(** The three results of an update. *)
Lemma update_cases now q certID pem pems cm :
  (¬ available q certID cm ∧ ∃ err, update now q certID pem pems cm = (cm, inl err)) ∨
  (available q certID cm ∧ ¬ Forall decodes (pem :: pems) ∧
     ∃ cm' err, update now q certID pem pems cm = (cm', inl err) ∧
       locks cm' = {[certID]} ∪ locks cm ∧ caBundle cm' = caBundle cm ∧
       m_pending cm' = m_pending cm ∧ ∀ id, id ≠ certID → certInfo cm' !! id = certInfo cm !! id) ∨
  (available q certID cm ∧ Forall decodes (pem :: pems) ∧
     ∃ c bundle, PEM pem = inr c ∧ length bundle = length pems ∧
       update now q certID pem pems cm =
         (mkManager (<[certID := Some (mkInfo certID c now)]> (certInfo cm))
            (if bool_decide (pems = []) then caBundle cm else bundle)
            ({[certID]} ∪ locks cm) (S (m_pending cm)),
          inr (mkRotation certID (mjoin (certInfo cm !! certID))
                 (if bool_decide (pems = []) then None else Some (caBundle cm))))).
Proof.
  unfold update, available.
  destruct (bool_decide (is_Some (certInfo cm !! certID))) eqn:Hex, q; cbn [negb andb];
    try (left; split; [naive_solver|eauto]; fail).
  all: destruct (bool_decide (certID ∈ locks cm)) eqn:Hlock;
    [left; apply bool_decide_eq_true in Hlock; split; [naive_solver|eauto]
    |apply bool_decide_eq_false in Hlock; right].
  all: destruct (PEM pem) as [err|c] eqn:Hpem;
    [left; split; [done|]; split;
       [intros [[c Hc] _]%Forall_cons; by rewrite Hpem in Hc|]; by eexists _, _|].
  all: destruct pems as [|pem1 pems]; cbn [length Nat.eqb];
    [right; split; [done|]; split; [by repeat constructor; exists c|]; by exists c, []|].
  all: pose proof (decode_bundle_cases (pem1 :: pems) []) as Hb;
    destruct (decode_bundle _ _ _ _) as [err|bundle].
  1, 3: left; split; [done|]; split; [by intros [_ Hall]%Forall_cons|];
    eexists _, _; split; [done|]; cbn; split_and!; [done..|];
    intros id Hid; by rewrite lookup_insert_ne.
  all: destruct Hb as [Hall Hl]; right; split; [done|];
    split; [by constructor; [exists c|]|]; by exists c, bundle.
Qed.
Lemma set_operations_results req m m' err result :
  set_operations req m = Ok (m', err, result) →
  (λ u, (ur_Op u, ur_Path u)) <$> result = request_operations req ∧
  messages_shape None err (ur_Message <$> result).
Proof.
  unfold set_operations. intros Hrun.
  apply outcome_bind_Ok in Hrun as ([[m1 err1] res1] & Hd & Hrun).
  apply outcome_bind_Ok in Hrun as ([[m2 err2] res2] & Hr & Hu).
  apply set_loop_results in Hd as (mid1 & -> & Ho1 & Hm1).
  apply set_loop_results in Hr as (mid2 & -> & Ho2 & Hm2).
  apply set_loop_results in Hu as (mid3 & -> & Ho3 & Hm3).
  split.
  - unfold request_operations. by rewrite !fmap_app, Ho1, Ho2, Ho3, <-List.app_assoc.
  - rewrite !fmap_app. eapply messages_shape_app; [|exact Hm3]. by eapply messages_shape_app.
Qed.
End spec.

(** ** A store of named leaves, for the evaluations *)
Definition toy_name (p : option Path) : option string :=
  match elems p with [mkElem n None] => if idRe_MatchString n then Some n else None | _ => None end.

Definition toy_insert (p : option Path) (v : string) (r : gmap string string) : gmap string string :=
  match toy_name p with Some n => <[n := v]> r | None => r end.
Definition toy_delete (p : option Path) (r : gmap string string) : gmap string string :=
  match toy_name p with Some n => delete n r | None => r end.

#[global] Instance toy_store : DataStore (gmap string string) string string := {|
  NewEmptyRoot _ := Ok ∅;
  Get r p := Ok match toy_name p ≫= λ n, (r !! n) ≫= λ v, Some (mkData v ("/" +:+ n)) with
                | Some t => ([t], true) | None => ([], false) end;
  FindValue r p := Ok (toy_name p ≫= λ n, r !! n);
  DeleteValue r p := Ok (toy_delete p r, None);
  WriteValue r p v := Ok (toy_insert p v r, None);
  WriteTypedValue r p v := Ok (toy_insert p v r, None);
  DeleteNode r p := Ok (toy_delete p r, None);
  ReadOnly p := bool_decide (toy_name p = Some "readonly");
  ListAll_value _ v p := Ok match toy_name p, v with Some n, Some v => [("/" +:+ n, v)] | _, _ => [] end;
  ListAll r p := Ok match toy_name p with
                    | Some n => match r !! n with Some v => [("/" +:+ n, v)] | None => [] end
                    | None => (λ nv, ("/" +:+ nv.1, nv.2)) <$> map_to_list r
                    end
|}.

Definition toy_path (n : string) : option Path := Some (mkPath "" None (Some [mkElem n None]) "").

## Problem to work on
The task requires an exact copy of all the lines above.

## Response to the task
(** The three results of an update. *)
Lemma update_cases now q certID pem pems cm :
  (¬ available q certID cm ∧ ∃ err, update now q certID pem pems cm = (cm, inl err)) ∨
  (available q certID cm ∧ ¬ Forall decodes (pem :: pems) ∧
     ∃ cm' err, update now q certID pem pems cm = (cm', inl err) ∧
       locks cm' = {[certID]} ∪ locks cm ∧ caBundle cm' = caBundle cm ∧
       m_pending cm' = m_pending cm ∧ ∀ id, id ≠ certID → certInfo cm' !! id = certInfo cm !! id) ∨
  (available q certID cm ∧ Forall decodes (pem :: pems) ∧
     ∃ c bundle, PEM pem = inr c ∧ length bundle = length pems ∧
       update now q certID pem pems cm =
         (mkManager (<[certID := Some (mkInfo certID c now)]> (certInfo cm))
            (if bool_decide (pems = []) then caBundle cm else bundle)
            ({[certID]} ∪ locks cm) (S (m_pending cm)),
          inr (mkRotation certID (mjoin (certInfo cm !! certID))
                 (if bool_decide (pems = []) then None else Some (caBundle cm))))).
Proof.
  unfold update, available.
  destruct (bool_decide (is_Some (certInfo cm !! certID))) eqn:Hex, q; cbn [negb andb];
    try (left; split; [naive_solver|eauto]; fail).
  all: destruct (bool_decide (certID ∈ locks cm)) eqn:Hlock;
    [left; apply bool_decide_eq_true in Hlock; split; [naive_solver|eauto]
    |apply bool_decide_eq_false in Hlock; right].
  all: destruct (PEM pem) as [err|c] eqn:Hpem;
    [left; split; [done|]; split;
       [intros [[c Hc] _]%Forall_cons; by rewrite Hpem in Hc|]; by eexists _, _|].
  all: destruct pems as [|pem1 pems]; cbn [length Nat.eqb];
    [right; split; [done|]; split; [by repeat constructor; exists c|]; by exists c, []|].
  all: pose proof (decode_bundle_cases (pem1 :: pems) []) as Hb;
    destruct (decode_bundle _ _ _ _) as [err|bundle].
  1, 3: left; split; [done|]; split; [by intros [_ Hall]%Forall_cons|];
    eexists _, _; split; [done|]; cbn; split_and!; [done..|];
    intros id Hid; by rewrite lookup_insert_ne.
  all: destruct Hb as [Hall Hl]; right; split; [done|];
    split; [by constructor; [exists c|]|]; by exists c, bundle.
Qed.
Lemma set_operations_results req m m' err result :
  set_operations req m = Ok (m', err, result) →
  (λ u, (ur_Op u, ur_Path u)) <$> result = request_operations req ∧
  messages_shape None err (ur_Message <$> result).
Proof.
  unfold set_operations. intros Hrun.
  apply outcome_bind_Ok in Hrun as ([[m1 err1] res1] & Hd & Hrun).
  apply outcome_bind_Ok in Hrun as ([[m2 err2] res2] & Hr & Hu).
  apply set_loop_results in Hd as (mid1 & -> & Ho1 & Hm1).
  apply set_loop_results in Hr as (mid2 & -> & Ho2 & Hm2).
  apply set_loop_results in Hu as (mid3 & -> & Ho3 & Hm3).
  split.
  - unfold request_operations. by rewrite !fmap_app, Ho1, Ho2, Ho3, <-List.app_assoc.
  - rewrite !fmap_app. eapply messages_shape_app; [|exact Hm3]. by eapply messages_shape_app.
Qed.
End spec.

(** ** A store of named leaves, for the evaluations *)
Definition toy_name (p : option Path) : option string :=
  match elems p with [mkElem n None] => if idRe_MatchString n then Some n else None | _ => None end.

Definition toy_insert (p : option Path) (v : string) (r : gmap string string) : gmap string string :=
  match toy_name p with Some n => <[n := v]> r | None => r end.
Definition toy_delete (p : option Path) (r : gmap string string) : gmap string string :=
  match toy_name p with Some n => delete n r | None => r end.

#[global] Instance toy_store : DataStore (gmap string string) string string := {|
  NewEmptyRoot _ := Ok ∅;
  Get r p := Ok match toy_name p ≫= λ n, (r !! n) ≫= λ v, Some (mkData v ("/" +:+ n)) with
                | Some t => ([t], true) | None => ([], false) end;
  FindValue r p := Ok (toy_name p ≫= λ n, r !! n);
  DeleteValue r p := Ok (toy_delete p r, None);
  WriteValue r p v := Ok (toy_insert p v r, None);
  WriteTypedValue r p v := Ok (toy_insert p v r, None);
  DeleteNode r p := Ok (toy_delete p r, None);
  ReadOnly p := bool_decide (toy_name p = Some "readonly");
  ListAll_value _ v p := Ok match toy_name p, v with Some n, Some v => [("/" +:+ n, v)] | _, _ => [] end;
  ListAll r p := Ok match toy_name p with
                    | Some n => match r !! n with Some v => [("/" +:+ n, v)] | None => [] end
                    | None => (λ nv, ("/" +:+ nv.1, nv.2)) <$> map_to_list r
                    end
|}.

Definition toy_path (n : string) : option Path := Some (mkPath "" None (Some [mkElem n None]) "").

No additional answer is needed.